Tuesday, September 28, 2010

Talking about the Weather

I used to think that talking about the weather was a poor excuse for conversation and essentially a waste of time, part of the social chatter we feel expected to engage in.

With the passing of the years comes some wisdom--or at least insight: I now see that when my neighbor eagerly tells me about the amount of rain we've just had or even when friends complain about the heat, they are engaging in something important: an awareness of the present world. They're talking about what's happening now, about what's beyond their usual preoccupations, which are likely to involve worries about the future or frustration about the past.

To talk about the weather is to talk about the immediate life-world in which we all share. It is related to the awe and wonder we sometimes feel just looking at a blue sky or at a tranquil lake surrounded by trees, when time seems to stop and we are caught up in an awareness of something greater than ourselves.

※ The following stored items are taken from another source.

(** * Structured source-editing engine: edit normalisation, anchor matching,
      local application and batch routing.

    Shallow embedding of
      - [services/tools/utils.py]              (anchor matcher, local edit applier,
                                                locator normaliser, flag coercion)
      - [services/tools/script_apply_edits.py] (edit normaliser, validation,
                                                operation router and dispatch)
      - [core/logging_setup.py]                (the loggers of the stdio mode)

    Python values are modelled by a small dynamically typed universe
    ([value]); dictionaries are finite maps with string keys; exceptions are
    an explicit error monad ([res]); the calls to the remote editor are
    recorded in a trace.  Text is a [string] whose characters stand for the
    code points below 256.  Floating point numbers are not part of the model.
    Everything the program obtains from the Python runtime and its standard
    library beyond plain string handling (the [re] engine, [hashlib],
    [json], [base64], [difflib], [int] on strings, [repr]) is collected in
    the class [Runtime] and left abstract in the general statements. *)

From Stdlib Require Import ZArith String Ascii List Bool Lia DecimalString.
From stdpp Require Import base gmap strings list fin_maps.

Set Warnings "-register-all".

(* ===================================================================== *)
(** ** Python string methods used by the program *)
(* ===================================================================== *)

Module PyStr.

Definition ord (c : ascii) : nat := nat_of_ascii c.

Definition between (lo hi n : nat) : bool := Nat.leb lo n && Nat.leb n hi.

(** [str.isspace] and the class [\s] coincide on the code points below 256. *)
Definition isspace (c : ascii) : bool :=
  let n := ord c in
  between 9 13 n || between 28 32 n || Nat.eqb n 133 || Nat.eqb n 160.

(** The class [\w] of a [str] pattern on the code points below 256. *)
Definition isword (c : ascii) : bool :=
  let n := ord c in
  between 48 57 n || between 65 90 n || Nat.eqb n 95 || between 97 122 n
  || Nat.eqb n 170 || between 178 179 n || Nat.eqb n 181
  || between 185 186 n || between 188 190 n
  || between 192 214 n || between 216 246 n || between 248 255 n.

(** The class [\d]. *)
Definition isdigit (c : ascii) : bool := between 48 57 (ord c).

(** Line boundaries recognised by [str.splitlines]. *)
Definition islinebreak (c : ascii) : bool :=
  let n := ord c in between 10 13 n || between 28 30 n || Nat.eqb n 133.

Definition lower_char (c : ascii) : ascii :=
  let n := ord c in
  if between 65 90 n || (between 192 222 n && negb (Nat.eqb n 215))
  then ascii_of_nat (n + 32) else c.

Fixpoint lower (s : string) : string :=
  match s with
  | EmptyString => EmptyString
  | String c r => String (lower_char c) (lower r)
  end.

Fixpoint lstrip (s : string) : string :=
  match s with
  | EmptyString => EmptyString
  | String c r => if isspace c then lstrip r else s
  end.

Fixpoint rstrip_by (p : ascii → bool) (s : string) : string :=
  match s with
  | EmptyString => EmptyString
  | String c r =>
      match rstrip_by p r with
      | EmptyString => if p c then EmptyString else String c EmptyString
      | r' => String c r'
      end
  end.

Definition rstrip (s : string) : string := rstrip_by isspace s.

Definition strip (s : string) : string := lstrip (rstrip s).

Definition len (s : string) : nat := String.length s.

Definition is_empty (s : string) : bool :=
  match s with EmptyString => true | _ => false end.

Fixpoint take (n : nat) (s : string) : string :=
  match n, s with
  | S n', String c r => String c (take n' r)
  | _, _ => EmptyString
  end.

Fixpoint drop (n : nat) (s : string) : string :=
  match n, s with
  | S n', String _ r => drop n' r
  | _, _ => s
  end.

(** [s[:k]] and [s[k:]] for an arbitrary integer [k]: a negative index counts
    from the end, and indices are clipped to the string. *)
Definition slice_to (s : string) (k : Z) : string :=
  if (k <? 0)%Z then take (Z.to_nat (Z.of_nat (len s) + k)) s
  else take (Z.to_nat k) s.

Definition slice_from (s : string) (k : Z) : string :=
  if (k <? 0)%Z then drop (Z.to_nat (Z.of_nat (len s) + k)) s
  else drop (Z.to_nat k) s.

G. K. Chesterton writes that before his religious conversion and a belief in God he felt a kind of gratitude for the natural pleasures of nature. He was referring to the inherent mystical tendency we all have but often don't know we have. He writes that even mere existence for him "was extraordinary enough to be exciting."

This reminds me of the poem by e.e.cummings, in which he thanks God for "most this amazing day...for everything which is natural which is infinite which is yes." This poem captures some of the wonder and awe of ordinary mysticism that Chesterton felt as a young man and that most of us, if we're fortunate, can find every day.

The very fact that I can see and hear, that I can write on a quiet morning when the sun pours through my study window is not to be taken for granted: it is all amazing.

This primal sense of gratitude springs from an essential awareness that, in spite of everything awful happening around us, the world is essentially good. This type of affirmation is not always easy to feel, but it springs from an impulse that has to be called religious. To experience life as a gift freely given is a recognition of God.

So we are all mystics when we pay attention to the present, to the wonders of creation, and even to the weather.